▶ Task objective
Please print out every entry below, verbatim.

▶ Records for this exercise
Lemma split_go_occurs sep before after : forall cur,
  sep <> [] -> 2 <= length (split_go sep (before ++ sep ++ after) 0 cur).
Proof.
  intros cur Hsep. revert cur.
  induction before as [|c before IH]; intros cur.
  - destruct sep as [|a sep]; [done|].
    change ([] ++ (a :: sep) ++ after) with (a :: (sep ++ after)).
    cbn [split_go]. change (a :: (sep ++ after)) with ((a :: sep) ++ after).
    rewrite starts_with_app. cbn [length].
    match goal with
    | |- context [split_go ?x ?y ?k ?z] => pose proof (split_go_length x y k z)
    end. lia.
  - change ((c :: before) ++ sep ++ after) with (c :: (before ++ sep ++ after)).
    cbn [split_go]. destruct (starts_with sep _); [|apply IH].
    cbn [length].
    match goal with
    | |- context [split_go ?x ?y ?k ?z] => pose proof (split_go_length x y k z)
    end. lia.
Qed.

Lemma split_marker sep s :
  sep <> [] -> (split sep s !! 1 = None <-> ~ occurs_in sep s).
Proof.
  intros Hsep. split; [|apply split_absent].
  intros Hnone (before & after & ->).
  apply lookup_ge_None in Hnone. unfold split in Hnone.
  pose proof (split_go_occurs sep before after [] Hsep). lia.
Qed.

(** *** The Conjur resolver *)

Lemma conjur_loop_no_marker W address account token verify items :
  forall acc,
  (exists key ref, (key, ref) ∈ items /\ ~ occurs_in (str "!var") ref) ->
  exists e,
    (conjur_loop W address account token verify items acc).2 = Raise e
    /\ ((forall rq, exists r, requests_get W rq = Ok r) -> e = IndexError).
Proof.
  induction items as [|[key ref] items IH]; intros acc (k & r & Hin & Hno).
  - by apply elem_of_nil in Hin.
  - cbn [conjur_loop].
    destruct (split (str "!var") ref !! 1) as [piece|] eqn:Hsplit.
    + apply elem_of_cons in Hin as [[= -> ->]|Hin].
      { by rewrite split_absent in Hsplit. }
      destruct (requests_get W _) as [resp|e] eqn:Hget.
      * destruct (IH (dict_set key (VStr (text resp)) acc)) as (e & He & Hidx);
          [by exists k, r|].
        destruct (conjur_loop W address account token verify items _) as [sent res].
        exists e. done.
      * exists e. split; [done|]. intros Hall.
        destruct (Hall (conjur_request address account token verify (strip piece)))
          as [r' Hr']. congruence.
    + exists IndexError. done.
Qed.

Lemma conjur_loop_verify W address account token verify items : forall acc,
  Forall (fun rq => req_verify rq = verify)
    (conjur_loop W address account token verify items acc).1.
Proof.
  induction items as [|[key ref] items IH]; intros acc; cbn [conjur_loop].
  - apply Forall_nil_2.
  - destruct (split (str "!var") ref !! 1) as [piece|]; [|apply Forall_nil_2].
    destruct (requests_get W _) as [resp|e].
    + specialize (IH (dict_set key (VStr (text resp)) acc)).
      destruct (conjur_loop W address account token verify items _) as [sent res].
      apply Forall_cons. done.
    + apply Forall_cons. split; [done | apply Forall_nil_2].
Qed.

Lemma eq_nocase_lower s t :
  Forall (fun b => lower_char b = b) t ->
  (eq_nocase s t <-> lower s = t).
Proof.
  intros Ht. unfold eq_nocase, lower. split.
  - intros H. induction H as [|a b s t Hab Hst IH]; [done|].
    apply Forall_cons in Ht as [Hb Ht]. simpl. f_equal; [|by apply IH].
    destruct Hab as [-> | [<- | ->]]; try done.
    unfold lower_char in *. n_cases; lia.
  - intros <-. clear Ht. induction s as [|a s IH]; [constructor|].
    constructor; [|done]. right. by left.
Qed.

▶ The completed task
Lemma split_go_occurs sep before after : forall cur,
  sep <> [] -> 2 <= length (split_go sep (before ++ sep ++ after) 0 cur).
Proof.
  intros cur Hsep. revert cur.
  induction before as [|c before IH]; intros cur.
  - destruct sep as [|a sep]; [done|].
    change ([] ++ (a :: sep) ++ after) with (a :: (sep ++ after)).
    cbn [split_go]. change (a :: (sep ++ after)) with ((a :: sep) ++ after).
    rewrite starts_with_app. cbn [length].
    match goal with
    | |- context [split_go ?x ?y ?k ?z] => pose proof (split_go_length x y k z)
    end. lia.
  - change ((c :: before) ++ sep ++ after) with (c :: (before ++ sep ++ after)).
    cbn [split_go]. destruct (starts_with sep _); [|apply IH].
    cbn [length].
    match goal with
    | |- context [split_go ?x ?y ?k ?z] => pose proof (split_go_length x y k z)
    end. lia.
Qed.

Lemma split_marker sep s :
  sep <> [] -> (split sep s !! 1 = None <-> ~ occurs_in sep s).
Proof.
  intros Hsep. split; [|apply split_absent].
  intros Hnone (before & after & ->).
  apply lookup_ge_None in Hnone. unfold split in Hnone.
  pose proof (split_go_occurs sep before after [] Hsep). lia.
Qed.

(** *** The Conjur resolver *)

Lemma conjur_loop_no_marker W address account token verify items :
  forall acc,
  (exists key ref, (key, ref) ∈ items /\ ~ occurs_in (str "!var") ref) ->
  exists e,
    (conjur_loop W address account token verify items acc).2 = Raise e
    /\ ((forall rq, exists r, requests_get W rq = Ok r) -> e = IndexError).
Proof.
  induction items as [|[key ref] items IH]; intros acc (k & r & Hin & Hno).
  - by apply elem_of_nil in Hin.
  - cbn [conjur_loop].
    destruct (split (str "!var") ref !! 1) as [piece|] eqn:Hsplit.
    + apply elem_of_cons in Hin as [[= -> ->]|Hin].
      { by rewrite split_absent in Hsplit. }
      destruct (requests_get W _) as [resp|e] eqn:Hget.
      * destruct (IH (dict_set key (VStr (text resp)) acc)) as (e & He & Hidx);
          [by exists k, r|].
        destruct (conjur_loop W address account token verify items _) as [sent res].
        exists e. done.
      * exists e. split; [done|]. intros Hall.
        destruct (Hall (conjur_request address account token verify (strip piece)))
          as [r' Hr']. congruence.
    + exists IndexError. done.
Qed.

Lemma conjur_loop_verify W address account token verify items : forall acc,
  Forall (fun rq => req_verify rq = verify)
    (conjur_loop W address account token verify items acc).1.
Proof.
  induction items as [|[key ref] items IH]; intros acc; cbn [conjur_loop].
  - apply Forall_nil_2.
  - destruct (split (str "!var") ref !! 1) as [piece|]; [|apply Forall_nil_2].
    destruct (requests_get W _) as [resp|e].
    + specialize (IH (dict_set key (VStr (text resp)) acc)).
      destruct (conjur_loop W address account token verify items _) as [sent res].
      apply Forall_cons. done.
    + apply Forall_cons. split; [done | apply Forall_nil_2].
Qed.

Lemma eq_nocase_lower s t :
  Forall (fun b => lower_char b = b) t ->
  (eq_nocase s t <-> lower s = t).
Proof.
  intros Ht. unfold eq_nocase, lower. split.
  - intros H. induction H as [|a b s t Hab Hst IH]; [done|].
    apply Forall_cons in Ht as [Hb Ht]. simpl. f_equal; [|by apply IH].
    destruct Hab as [-> | [<- | ->]]; try done.
    unfold lower_char in *. n_cases; lia.
  - intros <-. clear Ht. induction s as [|a s IH]; [constructor|].
    constructor; [|done]. right. by left.
Qed.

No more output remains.